- WORK TO COMPLETE
Reproduce every entry exactly as written.

──────────────────────────────

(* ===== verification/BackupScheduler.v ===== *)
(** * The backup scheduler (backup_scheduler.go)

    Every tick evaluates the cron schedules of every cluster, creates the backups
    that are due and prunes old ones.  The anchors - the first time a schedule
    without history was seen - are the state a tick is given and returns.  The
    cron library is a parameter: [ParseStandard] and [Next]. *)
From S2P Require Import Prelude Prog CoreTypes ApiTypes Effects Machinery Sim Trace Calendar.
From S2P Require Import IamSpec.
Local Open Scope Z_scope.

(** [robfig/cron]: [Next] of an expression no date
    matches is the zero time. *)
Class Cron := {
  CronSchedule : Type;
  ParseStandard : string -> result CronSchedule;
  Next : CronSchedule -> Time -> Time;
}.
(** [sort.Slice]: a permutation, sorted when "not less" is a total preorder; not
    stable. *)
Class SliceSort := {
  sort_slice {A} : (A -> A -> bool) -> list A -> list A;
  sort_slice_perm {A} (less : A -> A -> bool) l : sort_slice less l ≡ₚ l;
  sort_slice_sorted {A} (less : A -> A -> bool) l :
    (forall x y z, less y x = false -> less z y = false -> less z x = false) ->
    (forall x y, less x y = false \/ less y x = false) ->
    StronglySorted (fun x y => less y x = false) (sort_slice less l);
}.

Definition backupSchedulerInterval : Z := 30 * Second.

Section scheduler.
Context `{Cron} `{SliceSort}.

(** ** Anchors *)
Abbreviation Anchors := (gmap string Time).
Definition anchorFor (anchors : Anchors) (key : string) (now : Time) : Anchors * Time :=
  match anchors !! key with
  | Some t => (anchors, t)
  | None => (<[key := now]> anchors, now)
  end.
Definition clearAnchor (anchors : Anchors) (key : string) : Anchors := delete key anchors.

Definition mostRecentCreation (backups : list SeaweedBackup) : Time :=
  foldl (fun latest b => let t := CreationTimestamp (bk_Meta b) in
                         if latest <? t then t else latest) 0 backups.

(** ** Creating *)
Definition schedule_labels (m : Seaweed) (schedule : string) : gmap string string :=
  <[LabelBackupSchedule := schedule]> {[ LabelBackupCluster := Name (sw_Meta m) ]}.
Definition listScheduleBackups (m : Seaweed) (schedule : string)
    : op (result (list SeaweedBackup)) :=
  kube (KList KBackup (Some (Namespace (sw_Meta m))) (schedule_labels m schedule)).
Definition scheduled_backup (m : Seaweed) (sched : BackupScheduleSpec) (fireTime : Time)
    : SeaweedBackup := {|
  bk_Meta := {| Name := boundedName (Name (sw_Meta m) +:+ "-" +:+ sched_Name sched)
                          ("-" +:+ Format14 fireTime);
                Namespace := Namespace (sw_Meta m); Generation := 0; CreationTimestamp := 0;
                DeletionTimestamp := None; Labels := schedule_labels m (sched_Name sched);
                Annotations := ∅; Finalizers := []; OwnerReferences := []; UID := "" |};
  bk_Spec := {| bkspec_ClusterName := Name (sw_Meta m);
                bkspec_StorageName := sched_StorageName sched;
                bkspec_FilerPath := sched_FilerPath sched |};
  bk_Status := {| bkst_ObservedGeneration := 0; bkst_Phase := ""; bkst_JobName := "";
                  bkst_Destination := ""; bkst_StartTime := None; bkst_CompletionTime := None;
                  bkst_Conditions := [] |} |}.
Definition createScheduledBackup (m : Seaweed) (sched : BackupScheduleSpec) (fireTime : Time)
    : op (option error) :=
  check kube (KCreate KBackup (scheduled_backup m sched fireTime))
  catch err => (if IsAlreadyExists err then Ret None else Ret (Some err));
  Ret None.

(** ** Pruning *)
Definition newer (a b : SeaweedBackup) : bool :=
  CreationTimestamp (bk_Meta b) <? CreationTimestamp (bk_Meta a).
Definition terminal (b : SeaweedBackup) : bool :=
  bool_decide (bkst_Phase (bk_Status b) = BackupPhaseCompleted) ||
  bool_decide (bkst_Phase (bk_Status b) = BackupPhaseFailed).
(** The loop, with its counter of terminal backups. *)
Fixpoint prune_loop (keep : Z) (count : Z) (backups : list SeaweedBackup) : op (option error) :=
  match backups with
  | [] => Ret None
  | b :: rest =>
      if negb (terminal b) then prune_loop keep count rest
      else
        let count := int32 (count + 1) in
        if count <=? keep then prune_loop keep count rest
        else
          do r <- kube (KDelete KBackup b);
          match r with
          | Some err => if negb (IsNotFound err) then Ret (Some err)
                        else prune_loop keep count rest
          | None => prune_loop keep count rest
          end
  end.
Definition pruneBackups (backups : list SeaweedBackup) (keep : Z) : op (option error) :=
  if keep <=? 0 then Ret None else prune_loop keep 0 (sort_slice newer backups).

──────────────────────────────

- TASK OUTPUT
(* ===== verification/BackupScheduler.v ===== *)
(** * The backup scheduler (backup_scheduler.go)

    Every tick evaluates the cron schedules of every cluster, creates the backups
    that are due and prunes old ones.  The anchors - the first time a schedule
    without history was seen - are the state a tick is given and returns.  The
    cron library is a parameter: [ParseStandard] and [Next]. *)
From S2P Require Import Prelude Prog CoreTypes ApiTypes Effects Machinery Sim Trace Calendar.
From S2P Require Import IamSpec.
Local Open Scope Z_scope.

(** [robfig/cron]: [Next] of an expression no date
    matches is the zero time. *)
Class Cron := {
  CronSchedule : Type;
  ParseStandard : string -> result CronSchedule;
  Next : CronSchedule -> Time -> Time;
}.
(** [sort.Slice]: a permutation, sorted when "not less" is a total preorder; not
    stable. *)
Class SliceSort := {
  sort_slice {A} : (A -> A -> bool) -> list A -> list A;
  sort_slice_perm {A} (less : A -> A -> bool) l : sort_slice less l ≡ₚ l;
  sort_slice_sorted {A} (less : A -> A -> bool) l :
    (forall x y z, less y x = false -> less z y = false -> less z x = false) ->
    (forall x y, less x y = false \/ less y x = false) ->
    StronglySorted (fun x y => less y x = false) (sort_slice less l);
}.

Definition backupSchedulerInterval : Z := 30 * Second.

Section scheduler.
Context `{Cron} `{SliceSort}.

(** ** Anchors *)
Abbreviation Anchors := (gmap string Time).
Definition anchorFor (anchors : Anchors) (key : string) (now : Time) : Anchors * Time :=
  match anchors !! key with
  | Some t => (anchors, t)
  | None => (<[key := now]> anchors, now)
  end.
Definition clearAnchor (anchors : Anchors) (key : string) : Anchors := delete key anchors.

Definition mostRecentCreation (backups : list SeaweedBackup) : Time :=
  foldl (fun latest b => let t := CreationTimestamp (bk_Meta b) in
                         if latest <? t then t else latest) 0 backups.

(** ** Creating *)
Definition schedule_labels (m : Seaweed) (schedule : string) : gmap string string :=
  <[LabelBackupSchedule := schedule]> {[ LabelBackupCluster := Name (sw_Meta m) ]}.
Definition listScheduleBackups (m : Seaweed) (schedule : string)
    : op (result (list SeaweedBackup)) :=
  kube (KList KBackup (Some (Namespace (sw_Meta m))) (schedule_labels m schedule)).
Definition scheduled_backup (m : Seaweed) (sched : BackupScheduleSpec) (fireTime : Time)
    : SeaweedBackup := {|
  bk_Meta := {| Name := boundedName (Name (sw_Meta m) +:+ "-" +:+ sched_Name sched)
                          ("-" +:+ Format14 fireTime);
                Namespace := Namespace (sw_Meta m); Generation := 0; CreationTimestamp := 0;
                DeletionTimestamp := None; Labels := schedule_labels m (sched_Name sched);
                Annotations := ∅; Finalizers := []; OwnerReferences := []; UID := "" |};
  bk_Spec := {| bkspec_ClusterName := Name (sw_Meta m);
                bkspec_StorageName := sched_StorageName sched;
                bkspec_FilerPath := sched_FilerPath sched |};
  bk_Status := {| bkst_ObservedGeneration := 0; bkst_Phase := ""; bkst_JobName := "";
                  bkst_Destination := ""; bkst_StartTime := None; bkst_CompletionTime := None;
                  bkst_Conditions := [] |} |}.
Definition createScheduledBackup (m : Seaweed) (sched : BackupScheduleSpec) (fireTime : Time)
    : op (option error) :=
  check kube (KCreate KBackup (scheduled_backup m sched fireTime))
  catch err => (if IsAlreadyExists err then Ret None else Ret (Some err));
  Ret None.

(** ** Pruning *)
Definition newer (a b : SeaweedBackup) : bool :=
  CreationTimestamp (bk_Meta b) <? CreationTimestamp (bk_Meta a).
Definition terminal (b : SeaweedBackup) : bool :=
  bool_decide (bkst_Phase (bk_Status b) = BackupPhaseCompleted) ||
  bool_decide (bkst_Phase (bk_Status b) = BackupPhaseFailed).
(** The loop, with its counter of terminal backups. *)
Fixpoint prune_loop (keep : Z) (count : Z) (backups : list SeaweedBackup) : op (option error) :=
  match backups with
  | [] => Ret None
  | b :: rest =>
      if negb (terminal b) then prune_loop keep count rest
      else
        let count := int32 (count + 1) in
        if count <=? keep then prune_loop keep count rest
        else
          do r <- kube (KDelete KBackup b);
          match r with
          | Some err => if negb (IsNotFound err) then Ret (Some err)
                        else prune_loop keep count rest
          | None => prune_loop keep count rest
          end
  end.
Definition pruneBackups (backups : list SeaweedBackup) (keep : Z) : op (option error) :=
  if keep <=? 0 then Ret None else prune_loop keep 0 (sort_slice newer backups).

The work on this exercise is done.